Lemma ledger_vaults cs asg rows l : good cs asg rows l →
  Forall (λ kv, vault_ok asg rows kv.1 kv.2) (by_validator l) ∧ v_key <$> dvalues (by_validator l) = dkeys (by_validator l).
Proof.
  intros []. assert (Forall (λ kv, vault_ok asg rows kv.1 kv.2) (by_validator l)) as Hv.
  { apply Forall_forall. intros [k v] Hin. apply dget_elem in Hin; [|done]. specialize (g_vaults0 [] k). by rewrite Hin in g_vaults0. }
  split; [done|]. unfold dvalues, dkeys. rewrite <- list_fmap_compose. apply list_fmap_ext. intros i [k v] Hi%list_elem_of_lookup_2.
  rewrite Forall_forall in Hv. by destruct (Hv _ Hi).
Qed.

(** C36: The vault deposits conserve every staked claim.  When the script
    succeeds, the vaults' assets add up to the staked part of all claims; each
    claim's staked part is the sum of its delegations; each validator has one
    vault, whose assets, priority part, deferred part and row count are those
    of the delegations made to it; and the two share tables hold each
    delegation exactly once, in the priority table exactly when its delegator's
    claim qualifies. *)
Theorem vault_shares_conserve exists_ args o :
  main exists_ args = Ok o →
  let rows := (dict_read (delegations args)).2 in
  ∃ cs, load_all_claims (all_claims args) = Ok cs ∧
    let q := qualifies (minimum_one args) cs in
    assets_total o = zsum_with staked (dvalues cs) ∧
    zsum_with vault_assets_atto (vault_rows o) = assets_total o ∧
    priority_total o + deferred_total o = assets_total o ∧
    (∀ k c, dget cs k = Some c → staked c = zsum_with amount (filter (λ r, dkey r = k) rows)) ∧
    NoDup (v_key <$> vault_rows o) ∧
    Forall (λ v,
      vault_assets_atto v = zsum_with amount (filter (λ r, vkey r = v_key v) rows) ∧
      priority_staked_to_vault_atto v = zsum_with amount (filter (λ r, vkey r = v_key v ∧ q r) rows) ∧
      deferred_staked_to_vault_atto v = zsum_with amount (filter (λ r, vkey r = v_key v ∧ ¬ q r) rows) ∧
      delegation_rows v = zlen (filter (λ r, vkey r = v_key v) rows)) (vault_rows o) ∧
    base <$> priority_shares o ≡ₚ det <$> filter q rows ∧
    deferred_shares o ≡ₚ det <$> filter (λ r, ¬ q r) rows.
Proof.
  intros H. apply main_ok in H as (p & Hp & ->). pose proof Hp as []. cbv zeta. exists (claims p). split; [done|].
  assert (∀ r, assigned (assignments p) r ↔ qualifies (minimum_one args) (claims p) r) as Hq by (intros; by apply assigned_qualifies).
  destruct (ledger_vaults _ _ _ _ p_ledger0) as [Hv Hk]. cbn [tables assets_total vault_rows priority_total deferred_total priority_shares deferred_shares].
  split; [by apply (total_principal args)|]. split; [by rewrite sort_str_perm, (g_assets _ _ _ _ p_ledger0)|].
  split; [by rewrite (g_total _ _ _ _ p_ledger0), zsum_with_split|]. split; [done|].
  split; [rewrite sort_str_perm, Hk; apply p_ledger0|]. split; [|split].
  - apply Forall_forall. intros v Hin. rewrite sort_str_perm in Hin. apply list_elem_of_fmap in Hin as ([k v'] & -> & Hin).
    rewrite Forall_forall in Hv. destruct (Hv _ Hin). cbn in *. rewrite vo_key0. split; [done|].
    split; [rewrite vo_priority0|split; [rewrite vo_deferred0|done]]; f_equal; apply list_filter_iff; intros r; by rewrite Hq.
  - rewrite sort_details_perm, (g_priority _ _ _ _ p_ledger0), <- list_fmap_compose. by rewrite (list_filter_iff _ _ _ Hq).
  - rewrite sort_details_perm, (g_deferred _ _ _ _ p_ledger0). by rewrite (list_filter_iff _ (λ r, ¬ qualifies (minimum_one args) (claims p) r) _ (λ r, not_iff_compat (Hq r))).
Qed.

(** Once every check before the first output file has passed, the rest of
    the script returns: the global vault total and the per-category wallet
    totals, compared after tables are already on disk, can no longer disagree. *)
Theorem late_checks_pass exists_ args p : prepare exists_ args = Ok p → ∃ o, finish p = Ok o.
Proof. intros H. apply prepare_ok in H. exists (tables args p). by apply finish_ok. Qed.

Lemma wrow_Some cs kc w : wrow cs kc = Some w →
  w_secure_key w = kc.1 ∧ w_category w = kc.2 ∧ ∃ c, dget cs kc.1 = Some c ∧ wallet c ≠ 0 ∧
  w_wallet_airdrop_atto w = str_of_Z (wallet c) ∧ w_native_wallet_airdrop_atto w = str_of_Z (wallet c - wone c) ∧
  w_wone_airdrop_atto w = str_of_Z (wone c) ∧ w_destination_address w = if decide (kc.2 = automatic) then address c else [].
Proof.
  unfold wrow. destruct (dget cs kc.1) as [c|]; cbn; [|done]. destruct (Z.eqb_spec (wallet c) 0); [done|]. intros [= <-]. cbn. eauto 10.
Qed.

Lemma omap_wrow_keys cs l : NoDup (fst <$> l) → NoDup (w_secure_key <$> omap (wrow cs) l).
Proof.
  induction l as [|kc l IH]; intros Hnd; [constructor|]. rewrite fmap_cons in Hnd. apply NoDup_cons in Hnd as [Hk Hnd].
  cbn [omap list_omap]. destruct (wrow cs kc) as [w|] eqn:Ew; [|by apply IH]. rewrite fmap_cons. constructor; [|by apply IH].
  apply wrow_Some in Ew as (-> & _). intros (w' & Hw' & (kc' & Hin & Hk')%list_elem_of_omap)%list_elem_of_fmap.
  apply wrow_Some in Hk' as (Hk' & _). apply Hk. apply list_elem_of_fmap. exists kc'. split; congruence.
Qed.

• • • • • • •

What the task requires. Print out all the entries above exactly.

Answer.
Lemma ledger_vaults cs asg rows l : good cs asg rows l →
  Forall (λ kv, vault_ok asg rows kv.1 kv.2) (by_validator l) ∧ v_key <$> dvalues (by_validator l) = dkeys (by_validator l).
Proof.
  intros []. assert (Forall (λ kv, vault_ok asg rows kv.1 kv.2) (by_validator l)) as Hv.
  { apply Forall_forall. intros [k v] Hin. apply dget_elem in Hin; [|done]. specialize (g_vaults0 [] k). by rewrite Hin in g_vaults0. }
  split; [done|]. unfold dvalues, dkeys. rewrite <- list_fmap_compose. apply list_fmap_ext. intros i [k v] Hi%list_elem_of_lookup_2.
  rewrite Forall_forall in Hv. by destruct (Hv _ Hi).
Qed.

(** C36: The vault deposits conserve every staked claim.  When the script
    succeeds, the vaults' assets add up to the staked part of all claims; each
    claim's staked part is the sum of its delegations; each validator has one
    vault, whose assets, priority part, deferred part and row count are those
    of the delegations made to it; and the two share tables hold each
    delegation exactly once, in the priority table exactly when its delegator's
    claim qualifies. *)
Theorem vault_shares_conserve exists_ args o :
  main exists_ args = Ok o →
  let rows := (dict_read (delegations args)).2 in
  ∃ cs, load_all_claims (all_claims args) = Ok cs ∧
    let q := qualifies (minimum_one args) cs in
    assets_total o = zsum_with staked (dvalues cs) ∧
    zsum_with vault_assets_atto (vault_rows o) = assets_total o ∧
    priority_total o + deferred_total o = assets_total o ∧
    (∀ k c, dget cs k = Some c → staked c = zsum_with amount (filter (λ r, dkey r = k) rows)) ∧
    NoDup (v_key <$> vault_rows o) ∧
    Forall (λ v,
      vault_assets_atto v = zsum_with amount (filter (λ r, vkey r = v_key v) rows) ∧
      priority_staked_to_vault_atto v = zsum_with amount (filter (λ r, vkey r = v_key v ∧ q r) rows) ∧
      deferred_staked_to_vault_atto v = zsum_with amount (filter (λ r, vkey r = v_key v ∧ ¬ q r) rows) ∧
      delegation_rows v = zlen (filter (λ r, vkey r = v_key v) rows)) (vault_rows o) ∧
    base <$> priority_shares o ≡ₚ det <$> filter q rows ∧
    deferred_shares o ≡ₚ det <$> filter (λ r, ¬ q r) rows.
Proof.
  intros H. apply main_ok in H as (p & Hp & ->). pose proof Hp as []. cbv zeta. exists (claims p). split; [done|].
  assert (∀ r, assigned (assignments p) r ↔ qualifies (minimum_one args) (claims p) r) as Hq by (intros; by apply assigned_qualifies).
  destruct (ledger_vaults _ _ _ _ p_ledger0) as [Hv Hk]. cbn [tables assets_total vault_rows priority_total deferred_total priority_shares deferred_shares].
  split; [by apply (total_principal args)|]. split; [by rewrite sort_str_perm, (g_assets _ _ _ _ p_ledger0)|].
  split; [by rewrite (g_total _ _ _ _ p_ledger0), zsum_with_split|]. split; [done|].
  split; [rewrite sort_str_perm, Hk; apply p_ledger0|]. split; [|split].
  - apply Forall_forall. intros v Hin. rewrite sort_str_perm in Hin. apply list_elem_of_fmap in Hin as ([k v'] & -> & Hin).
    rewrite Forall_forall in Hv. destruct (Hv _ Hin). cbn in *. rewrite vo_key0. split; [done|].
    split; [rewrite vo_priority0|split; [rewrite vo_deferred0|done]]; f_equal; apply list_filter_iff; intros r; by rewrite Hq.
  - rewrite sort_details_perm, (g_priority _ _ _ _ p_ledger0), <- list_fmap_compose. by rewrite (list_filter_iff _ _ _ Hq).
  - rewrite sort_details_perm, (g_deferred _ _ _ _ p_ledger0). by rewrite (list_filter_iff _ (λ r, ¬ qualifies (minimum_one args) (claims p) r) _ (λ r, not_iff_compat (Hq r))).
Qed.

(** Once every check before the first output file has passed, the rest of
    the script returns: the global vault total and the per-category wallet
    totals, compared after tables are already on disk, can no longer disagree. *)
Theorem late_checks_pass exists_ args p : prepare exists_ args = Ok p → ∃ o, finish p = Ok o.
Proof. intros H. apply prepare_ok in H. exists (tables args p). by apply finish_ok. Qed.

Lemma wrow_Some cs kc w : wrow cs kc = Some w →
  w_secure_key w = kc.1 ∧ w_category w = kc.2 ∧ ∃ c, dget cs kc.1 = Some c ∧ wallet c ≠ 0 ∧
  w_wallet_airdrop_atto w = str_of_Z (wallet c) ∧ w_native_wallet_airdrop_atto w = str_of_Z (wallet c - wone c) ∧
  w_wone_airdrop_atto w = str_of_Z (wone c) ∧ w_destination_address w = if decide (kc.2 = automatic) then address c else [].
Proof.
  unfold wrow. destruct (dget cs kc.1) as [c|]; cbn; [|done]. destruct (Z.eqb_spec (wallet c) 0); [done|]. intros [= <-]. cbn. eauto 10.
Qed.

Lemma omap_wrow_keys cs l : NoDup (fst <$> l) → NoDup (w_secure_key <$> omap (wrow cs) l).
Proof.
  induction l as [|kc l IH]; intros Hnd; [constructor|]. rewrite fmap_cons in Hnd. apply NoDup_cons in Hnd as [Hk Hnd].
  cbn [omap list_omap]. destruct (wrow cs kc) as [w|] eqn:Ew; [|by apply IH]. rewrite fmap_cons. constructor; [|by apply IH].
  apply wrow_Some in Ew as (-> & _). intros (w' & Hw' & (kc' & Hin & Hk')%list_elem_of_omap)%list_elem_of_fmap.
  apply wrow_Some in Hk' as (Hk' & _). apply Hk. apply list_elem_of_fmap. exists kc'. split; congruence.
Qed.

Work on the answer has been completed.